These vague assurances leave me feeling the exact opposite, however. “Sorry if I was rambling a bit, there,” I laugh, “I keep telling myself I don’t care about this crap anymore, and it’s mostly true. But every so often…”

“That’s cool, that’s cool,” he cheerfully grumbles, standing as this vague teepee of materials he’s assembled, however improbably, bursts at last into flame. Hands on hips he appraises his handiwork, then bends to regard me from underneath the green plastic visor. “It’s in our blood. Whatever the hell we’re doing. Presumably we’re drawn into these inane pursuits for some reason, and, well. Hmm. We can get as burned out and pissy as we want but on some level it’s still there.”

“Yeah, I guess you’re right,” I agree, chuckling and then sighing as one conjoined blur.

“Lord knows I keep telling myself to mail it in, but can only ever partially, uh…”

Whether he is finished with this thought or not, this conversation is derailed by an eruption of corroded muffler, as two vehicles burst onto the scene in a flash. It seems as though they’ve only just rounded that gravel corner in the road and are in the next instant upon us, so swiftly I half tumble out of my chair craning to face this advancing force directly. Driving side by side through the open lawn on the side of Faraday’s house, and in this descending twilight I can only initially make out the one closer to me, a faded blood red SUV with flaky rust patches around the edges. Not until they have parked and killed the engine on their throbbing music do I realize the other car is my rental, and that collectively we’ve just been invaded by an army of seven or eight.
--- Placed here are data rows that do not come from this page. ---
(** Induction over documents, through arrays and objects. *)
Fixpoint json_ind' (P : json → Prop) (h1 : P JNull) (h2 : ∀ b, P (JBool b)) (h3 : ∀ n, P (JNum n))
    (h4 : ∀ s, P (JStr s)) (h5 : ∀ l, Forall P l → P (JArr l))
    (h6 : ∀ kvs, Forall (λ kv, P (snd kv)) kvs → P (JObj kvs)) (j : json) : P j :=
  match j with
  | JNull => h1 | JBool b => h2 b | JNum n => h3 n | JStr s => h4 s
  | JArr l => h5 l ((fix go (l : list json) : Forall P l :=
      match l with
      | [] => List.Forall_nil _
      | x :: l' => List.Forall_cons _ _ _ (json_ind' P h1 h2 h3 h4 h5 h6 x) (go l')
      end) l)
  | JObj kvs => h6 kvs ((fix go (l : list (string * json)) : Forall (λ kv, P (snd kv)) l :=
      match l with
      | [] => List.Forall_nil _
      | kv :: l' => List.Forall_cons _ _ _ (json_ind' P h1 h2 h3 h4 h5 h6 (snd kv)) (go l')
      end) kvs)
  end.

(** The tokens of a document. *)
Fixpoint tokens (j : json) : list token :=
  match j with
  | JNull => [TNull] | JBool b => [TBool b] | JNum n => [TNumber n] | JStr s => [TString s]
  | JArr l => TArrOpen :: concat (map tokens l) ++ [TArrClose]
  | JObj kvs => TObjOpen :: concat (map (λ kv, TString (fst kv) :: tokens (snd kv)) kvs) ++ [TObjClose]
  end.

(** The value of a document ([0] for a number out of range, which no accepted
    document holds). *)
Fixpoint value (j : json) : jval :=
  match j with
  | JNull => VNull | JBool b => VBool b | JNum n => VInt (default 0 (Atoi n)) | JStr s => VString s
  | JArr l => VArr (map value l)
  | JObj kvs => VObj (map (λ kv, (fst kv, value (snd kv))) kvs)
  end.

Definition scalar_ok (tok : token) (kind : FieldKind) : bool := is_ok (walkScalar tok kind).

Definition unique_keys {A} (kvs : list (string * A)) : bool := bool_decide (NoDup (fst <$> kvs)).

(** The strictness rules on documents: depth at most 16, no repeated key in any
    object, numbers in range, kinds respected. *)
Fixpoint conforms (kind : FieldKind) (depth : Z) (j : json) : bool :=
  (depth <=? MaxJSONDepth) &&
  match j with
  | JNull => true
  | JBool b => kind_is kind [KindAny; KindBool]
  | JNum n => kind_is kind [KindAny; KindInt] && IsBoundedJSONNumber n && bool_decide (is_Some (Atoi n))
  | JStr s => is_ok (checkScalarKind kind s)
  | JArr l => kind_is kind [KindAny; KindStringArray] && forallb (conforms (item_kind kind) (depth + 1)) l
  | JObj kvs => kind_is kind [KindAny; KindObject] && unique_keys kvs
                && forallb (λ kv, conforms KindAny (depth + 1) (snd kv)) kvs
  end.

(** A field of an object at [depth] against the schema; [None] allows every field. *)
Definition field_conforms (schema : option (list (string * FieldKind))) (depth : Z) (kv : string * json) : bool :=
  match schema with
  | None => conforms KindAny depth (snd kv)
  | Some fields =>
      match List.find (λ f, String.eqb (fst f) (fst kv)) fields with
      | Some (_, k) => conforms k depth (snd kv)
      | None => false
      end
  end.

Definition document_ok (schema : option (list (string * FieldKind))) (kvs : list (string * json)) : bool :=
  unique_keys kvs && forallb (field_conforms schema 1) kvs.

(** ** Lemmas: the walkers compute the rules *)

(** A walker's result against its specification: the value when the rules hold,
    an error other than running out of fuel when they do not. *)
Definition agrees {A} (r : result json_code A) (holds : bool) (v : A) : Prop :=
  if holds then r = Ok v else ∃ e, r = Err e ∧ e ≠ OutOfFuel.
Definition integrityInput (m : Message) (idx : nat) : result StunError bytes :=
  let before := take idx (m_Attributes m) in
  let section := attributeSectionLength before in
  let len := section + 4 + integrityLength in
  let wire := wire_prefix m len before in
  let n := Z.to_nat (Z.of_nat HeaderSize + section) in
  if bool_decide (m_raw m = []) then Ok wire
  else if bool_decide (length wire ≤ length (m_raw m))%nat && bytes_eqb (take (length wire) (m_raw m)) wire
  then Ok (take (length wire) (m_raw m))
  else if bool_decide (n ≤ length (m_raw m))%nat then Ok (patch_length (take n (m_raw m)) len)
  else Err ErrTruncated.

Fixpoint find_index (t : Z) (l : list Attribute) : option nat :=
  match l with
  | [] => None
  | a :: l' => if at_Type a =? t then Some O else S <$> find_index t l'
  end.

Section Integrity.
Context `{Hmac}.

Definition AddMessageIntegrity (m : Message) (key : bytes) : result StunError Message :=
  fail_if bool_decide (0 < Count m AttrMessageIntegrity)%nat with EAlreadyIntegrity ;;
  let section := attributeSectionLength (m_Attributes m) in
  fail_if MaxMessageSize <? section + 4 + integrityLength with ErrOversize ;;
  let wire := wire_prefix m (section + 4 + integrityLength) (m_Attributes m) in
  Ok (Add m AttrMessageIntegrity (hmac_sha1 key wire)).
“So there’s that,” Faraday concludes, offering a tight smile before he turns his attention to our newest arrivals.

Darkness descends upon the proceedings in more respects than one. Apart from a couple of grinning, “what’s up?” style nodding gestures from Benny and Tom, respectively, I sit in silence while night settles in – and am okay with this. At the intersection of that place where you’re both more than a little drunk but also feeling out of place, not sure what you’d have to offer conversationally even if you were of fully sound mind and body, I’m happy to absorb the swirl of random chatter around me, further enhanced by some surprisingly decent classic rock music someone is streaming from a phone. This allows me to vacillate between paying attention and zoning out, entertained absently by the fire and the tunes, although it does occur to me that if I want to capture authentic quotes on future outings, I might want to employ the digital voice recorder. Much to my relief, though, somehow an enormous bag of sour cream and cheddar potato chips ends up on the wire mesh table beside me, which I half devour.

“What amazes me is that it takes a guy two minutes, tops, to shower properly, but you’re still filthy! All of you! All the time! You can’t even manage that!”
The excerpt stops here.